YOUR OBJECTIVE →
Return all lines below containing the word "that".

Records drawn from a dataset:
• • • • • • •
(* ===== verification/Domain.v ===== *)
(** * Domain: the data model of [src/types.ts] and the seed state

    The records and variants below are those of [src/types.ts] restricted to
    the fields the tactics core reads or writes; string-literal unions are
    inductive types with one constructor per literal, [T | null] is
    [option T], [Record<string, T>] is [gmap string T], arrays are lists.
    UI fields that the core never reads are kept as an untyped JSON object
    ([ui_rest]), so that persistence can still strip them by key.
    The seed formations, players and UI of [src/constants.ts]
    ([INITIAL_STATE]) close the file. *)

From S2P Require Import Prelude Geometry.

(** ** JSON values, for the fields kept untyped *)
Inductive jval :=
| JNull
| JBool (b : bool)
| JNum (n : Z)
| JStr (s : string)
| JArr (l : list jval)
| JObj (l : list (string * jval)).

(** [o[k]] on a parsed JSON object; [JSON.parse] keeps the last binding of
    a repeated key. *)
Definition jlookup (k : string) (l : list (string * jval)) : option jval :=
  fold_left (fun acc kv => if String.eqb kv.1 k then Some kv.2 else acc) l None.

(** ** Players, slots and formations *)

Inductive Team := home | away.
Inductive TeamView := view_home | view_away | view_both.
Inductive PositionRole := GK | DF | MF | FW.

#[export] Instance Team_eq_dec : EqDecision Team.
Proof. solve_decision. Defined.
#[export] Instance TeamView_eq_dec : EqDecision TeamView.
Proof. solve_decision. Defined.

Inductive PlayerAvailabilityStatus :=
| Available | MinorInjury | MajorInjury | Suspended | InternationalDuty.

Inductive PlayerMorale := Excellent | Good | Okay | Poor | VeryPoor.

Record Player := mkPlayer {
  player_id : string;
  jerseyNumber : Z;
  roleId : string;
  team : Team;
  position : Position;
  availability : PlayerAvailabilityStatus;
  morale : PlayerMorale;
  stamina : Z;
}.

(** A value per side, as [{ home: T; away: T }]. *)
Record PerTeam (A : Type) := mkPerTeam { at_home : A; at_away : A }.
Arguments mkPerTeam {A} _ _.
Arguments at_home {A} _.
Arguments at_away {A} _.

Definition forTeam {A} (t : Team) (r : PerTeam A) : A :=
  match t with home => at_home r | away => at_away r end.

Definition setForTeam {A} (t : Team) (v : A) (r : PerTeam A) : PerTeam A :=
  match t with
  | home => mkPerTeam v (at_away r)
  | away => mkPerTeam (at_home r) v
  end.

Record FormationSlot := mkSlot {
  slot_id : string;
  slot_role : PositionRole;
  defaultPosition : Position;
  slot_playerId : option string;
}.

Record Formation := mkFormation {
  formation_id : string;
  formation_name : string;
  slots : list FormationSlot;
  isCustom : bool;
}.

(** Decidable equality of the lineup data, so that changes of it can be
    detected as React's dependency comparison detects them. *)
#[export] Instance PositionRole_eq_dec : EqDecision PositionRole.
Proof. solve_decision. Defined.
#[export] Instance PlayerAvailabilityStatus_eq_dec : EqDecision PlayerAvailabilityStatus.
Proof. solve_decision. Defined.
#[export] Instance PlayerMorale_eq_dec : EqDecision PlayerMorale.
Proof. solve_decision. Defined.
#[export] Instance Player_eq_dec : EqDecision Player.
Proof. solve_decision. Defined.
#[export] Instance PerTeam_eq_dec {A} `{EqDecision A} : EqDecision (PerTeam A).
Proof. solve_decision. Defined.
#[export] Instance FormationSlot_eq_dec : EqDecision FormationSlot.
Proof. solve_decision. Defined.
#[export] Instance Formation_eq_dec : EqDecision Formation.
Proof. solve_decision. Defined.

(** ** Drawings and the playbook *)

Inductive DrawingTool := select | arrow | zone | pen | line | text.

#[export] Instance DrawingTool_eq_dec : EqDecision DrawingTool.
Proof. solve_decision. Defined.

Record DrawingShape := mkShape {
  shape_id : string;
  tool : DrawingTool;
  color : string;
  points : list Position;
  shape_text : option string;
}.

Inductive PlayCategory :=
| General | AttackingCorner | DefendingCorner
| AttackingFreeKick | DefendingFreeKick | ThrowIn.

Inductive PlaybookEventType := Goal | YellowCard | RedCard.

Record PlaybookEvent := mkEvent {
  event_type : PlaybookEventType;
  event_description : string;
}.

Record PlaybookStep := mkStep {
  step_id : string;
  playerPositions : gmap string Position;
  step_drawings : list DrawingShape;
  event : option PlaybookEvent;
  playerRuns : list (string * list Position);
  ballPath : option (list Position);
}.

Record PlaybookItem := mkItem {
  item_id : string;
  item_name : string;
  category : PlayCategory;
  item_formationId : string;
  steps : list PlaybookStep;
}.

(** ** The slot-action menu and the UI state the core reads *)

Inductive SlotActionMenuTrigger := click | drag.

Record SlotActionMenuData := mkMenu {
  sourcePlayerId : string;
  targetSlotId : string;
  targetPlayerId : option string;
  trigger : SlotActionMenuTrigger;
  menu_position : Position;
}.

Inductive ModalType :=
| editPlayer | comparePlayer | slotActionMenu | chat | customFormationEditor
| loadProject | matchSimulator | postMatchReport | contractNegotiation
| pressConference | aiSubSuggestion | playerConversation
| interactiveTutorial | scouting | sponsorships | teamTalk
| seasonEndSummary | playbookLibrary.

#[export] Instance ModalType_eq_dec : EqDecision ModalType.
Proof. solve_decision. Defined.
• • • • • • •
ANSWER →
    UI fields that the core never reads are kept as an untyped JSON object
    ([ui_rest]), so that persistence can still strip them by key.
(** Decidable equality of the lineup data, so that changes of it can be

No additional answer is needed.